Using entity ids as indices essentially leads to random accesses, similar to values within indicesRandom example above. For example, if a loop iterates a narrowed iterator of entities:
let burning = entitiesWithComponents(Health, Burn)
for (let i = 0; i < burning.length; i++) {
let entity = burning[i]
Health[entity] -= 1
}
This loop will likely access the universal Health component array in an unpredictable manner, leading to fewer accesses with high spatial locality, resulting in more cache misses and reduced performance.
Conclusion
Let's review why using universal component arrays indexed by entity id (i.e.
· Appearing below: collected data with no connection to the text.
(** * glyph: the console data provider of the font manager

    A shallow embedding of [src/page.ts], class [GlyphProvider], and the
    properties of its four private operations: [listFonts], [deleteFont],
    [uploadFont] and [loadFontOnDemand].

    The operations run on three things that are not theirs, each modelled
    on its own:
    - JavaScript strings and the POSIX flavour of Node's [path] module
      ([extname], [basename], [resolve]), module [JS], [NodePath], [Resolve];
    - [node:fs/promises] ([readdir], [stat], [unlink], [writeFile]) over a
      file system whose every call can fail, module [FS];
    - the font service of [./index], reached through [fontRoot],
      [getFontInfo] and [loadSingleFont]: a parameter, class [FontsService].

    An operation is a function from the world (file system, cache, log) to
    a result, returned or thrown, and the world it leaves. *)

From Stdlib Require Import String Ascii List ZArith Lia Bool Arith.
From Stdlib.Strings Require Byte.
Import ListNotations.

Local Open Scope string_scope.
Local Open Scope list_scope.

(** ** JavaScript strings

    A string is its sequence of code units; the model covers the code units
    below 256 (Latin-1), one [ascii] each. *)

Module JS.

Definition charCode (c : ascii) : Z := Z.of_N (N_of_ascii c).

(** [s.charCodeAt(i)], for an index inside the string. *)
Definition charCodeAt (s : string) (i : Z) : Z :=
  match String.get (Z.to_nat i) s with
  | Some c => charCode c
  | None => -1
  end.

Definition len (s : string) : Z := Z.of_nat (String.length s).

(** [s.slice(a, b)]: a negative index counts from the end of the string. *)
Definition relIndex (n i : Z) : Z :=
  if (i <? 0)%Z then Z.max (n + i) 0 else Z.min i n.

Definition slice (s : string) (a b : Z) : string :=
  let from := relIndex (len s) a in
  let to := relIndex (len s) b in
  substring (Z.to_nat from) (Z.to_nat (to - from)) s.

(** [s.slice(a)] *)
Definition sliceFrom (s : string) (a : Z) : string := slice s a (len s).

(** Unicode lower-casing restricted to Latin-1: [A-Z] and the accented
    capitals U+00C0..U+00DE (U+00D7, the multiplication sign, apart). *)
Definition lowerChar (c : ascii) : ascii :=
  let n := N_of_ascii c in
  if ((65 <=? n) && (n <=? 90))%N then ascii_of_N (n + 32)
  else if ((192 <=? n) && (n <=? 222) && negb (n =? 215))%N then ascii_of_N (n + 32)
  else c.

Fixpoint toLowerCase (s : string) : string :=
  match s with
  | EmptyString => EmptyString
  | String c s' => String (lowerChar c) (toLowerCase s')
  end.

(** [arr.includes(x)] on an array of strings. *)
Definition includes (arr : list string) (x : string) : bool :=
  existsb (String.eqb x) arr.

(** Truthiness of a [string | undefined] value: the empty string is falsy. *)
Definition truthy (v : option string) : bool :=
  match v with
  | Some s => negb (String.eqb s "")
  | None => false
  end.

End JS.

(** ** [node:path], POSIX flavour

    [extname] and [basename] scan the path from its last code unit to its
    first, as Node's implementation does; the loop counter [n] is [i + 1]. *)

Module NodePath.

Definition CHAR_FORWARD_SLASH : Z := 47.
Definition CHAR_DOT : Z := 46.

Record ExtScan := {
  startDot : Z;
  startPart : Z;
  extEnd : Z;
  extMatchedSlash : bool;
  preDotState : Z
}.

Fixpoint extname_scan (path : string) (n : nat) (st : ExtScan) : ExtScan :=
  match n with
  | O => st
  | S n' =>
      let i := Z.of_nat n' in
      let code := JS.charCodeAt path i in
      if (code =? CHAR_FORWARD_SLASH)%Z then
        if negb (extMatchedSlash st) then
          (* a separator that is not part of the trailing ones: stop *)
          {| startDot := startDot st; startPart := i + 1; extEnd := extEnd st;
             extMatchedSlash := extMatchedSlash st; preDotState := preDotState st |}
        else extname_scan path n' st
      else
        let st1 :=
          if (extEnd st =? -1)%Z then
            {| startDot := startDot st; startPart := startPart st; extEnd := i + 1;
               extMatchedSlash := false; preDotState := preDotState st |}
          else st in
        let st2 :=
          if (code =? CHAR_DOT)%Z then
            if (startDot st1 =? -1)%Z then
              {| startDot := i; startPart := startPart st1; extEnd := extEnd st1;
                 extMatchedSlash := extMatchedSlash st1; preDotState := preDotState st1 |}
            else if negb (preDotState st1 =? 1)%Z then
              {| startDot := startDot st1; startPart := startPart st1; extEnd := extEnd st1;
                 extMatchedSlash := extMatchedSlash st1; preDotState := 1 |}
            else st1
          else if negb (startDot st1 =? -1)%Z then
            {| startDot := startDot st1; startPart := startPart st1; extEnd := extEnd st1;
               extMatchedSlash := extMatchedSlash st1; preDotState := -1 |}
          else st1 in
        extname_scan path n' st2
  end.

Definition extname (path : string) : string :=
  let st := extname_scan path (String.length path)
              {| startDot := -1; startPart := 0; extEnd := -1;
                 extMatchedSlash := true; preDotState := 0 |} in
  if ((startDot st =? -1) || (extEnd st =? -1) || (preDotState st =? 0)
      || ((preDotState st =? 1) && (startDot st =? extEnd st - 1)
          && (startDot st =? startPart st + 1)))%Z
  then ""
  else JS.slice path (startDot st) (extEnd st).

Record BaseScan := {
  start : Z;
  baseEnd : Z;
  matchedSlash : bool;
  extIdx : Z;
  firstNonSlashEnd : Z
}.

(** The loop of [basename(path, suffix)] for a suffix that is not empty and
    not longer than the path. *)
Fixpoint basename_suffix_scan (path suffix : string) (n : nat) (st : BaseScan) : BaseScan :=
  match n with
  | O => st
  | S n' =>
      let i := Z.of_nat n' in
      let code := JS.charCodeAt path i in
      if (code =? CHAR_FORWARD_SLASH)%Z then
        if negb (matchedSlash st) then
          {| start := i + 1; baseEnd := baseEnd st; matchedSlash := matchedSlash st;
             extIdx := extIdx st; firstNonSlashEnd := firstNonSlashEnd st |}
        else basename_suffix_scan path suffix n' st
      else
        let st1 :=
          if (firstNonSlashEnd st =? -1)%Z then
            {| start := start st; baseEnd := baseEnd st; matchedSlash := false;
               extIdx := extIdx st; firstNonSlashEnd := i + 1 |}
          else st in
        let st2 :=
          if (0 <=? extIdx st1)%Z then
            if (code =? JS.charCodeAt suffix (extIdx st1))%Z then
              if (extIdx st1 - 1 =? -1)%Z then
                (* the whole suffix matched: the component ends here *)
                {| start := start st1; baseEnd := i; matchedSlash := matchedSlash st1;
                   extIdx := extIdx st1 - 1; firstNonSlashEnd := firstNonSlashEnd st1 |}
              else
                {| start := start st1; baseEnd := baseEnd st1; matchedSlash := matchedSlash st1;
                   extIdx := extIdx st1 - 1; firstNonSlashEnd := firstNonSlashEnd st1 |}
            else
              (* no match: the result is the whole component *)
              {| start := start st1; baseEnd := firstNonSlashEnd st1;
                 matchedSlash := matchedSlash st1;
                 extIdx := -1; firstNonSlashEnd := firstNonSlashEnd st1 |}
          else st1 in
        basename_suffix_scan path suffix n' st2
  end.

(** The loop of [basename(path)]. *)
Fixpoint basename_plain_scan (path : string) (n : nat) (st : BaseScan) : BaseScan :=
  match n with
  | O => st
  | S n' =>
      let i := Z.of_nat n' in
      if (JS.charCodeAt path i =? CHAR_FORWARD_SLASH)%Z then
        if negb (matchedSlash st) then
          {| start := i + 1; baseEnd := baseEnd st; matchedSlash := matchedSlash st;
             extIdx := extIdx st; firstNonSlashEnd := firstNonSlashEnd st |}
        else basename_plain_scan path n' st
      else if (baseEnd st =? -1)%Z then
        basename_plain_scan path n'
          {| start := start st; baseEnd := i + 1; matchedSlash := false;
             extIdx := extIdx st; firstNonSlashEnd := firstNonSlashEnd st |}
      else basename_plain_scan path n' st
  end.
Position[entity]) might not be a good idea:
- If entity ids are big, and they probably are, you'll need to allocate a lot of unused memory because TypedArrays aren't sparse
- When component arrays inevitably need to grow, it may be difficult to decide what amount to grow them by
- Entity ids are essentially random indices and can't be used to iterate arrays sequentially, which results in more cache misses, which may reduce performance
The somewhat obvious conclusion is: use multiple, dense component arrays. If you have an entity with Squad and Health components, put it in a table that contains an array for each component type:
{
length: number
columns: [
Entity[],
Squad[],
Health[],
]
}
These tables are sometimes called archetypes in ECS-speak. However, I've seen the term archetype used loosely in JavaScript ECS libraries. The benefit of archetypes is not that you have an iterable collection of entities that share the same component signature, but that an iterable collection of entities and their components, so that component data can be iterated serially and predictably to squeeze the most out of the CPU.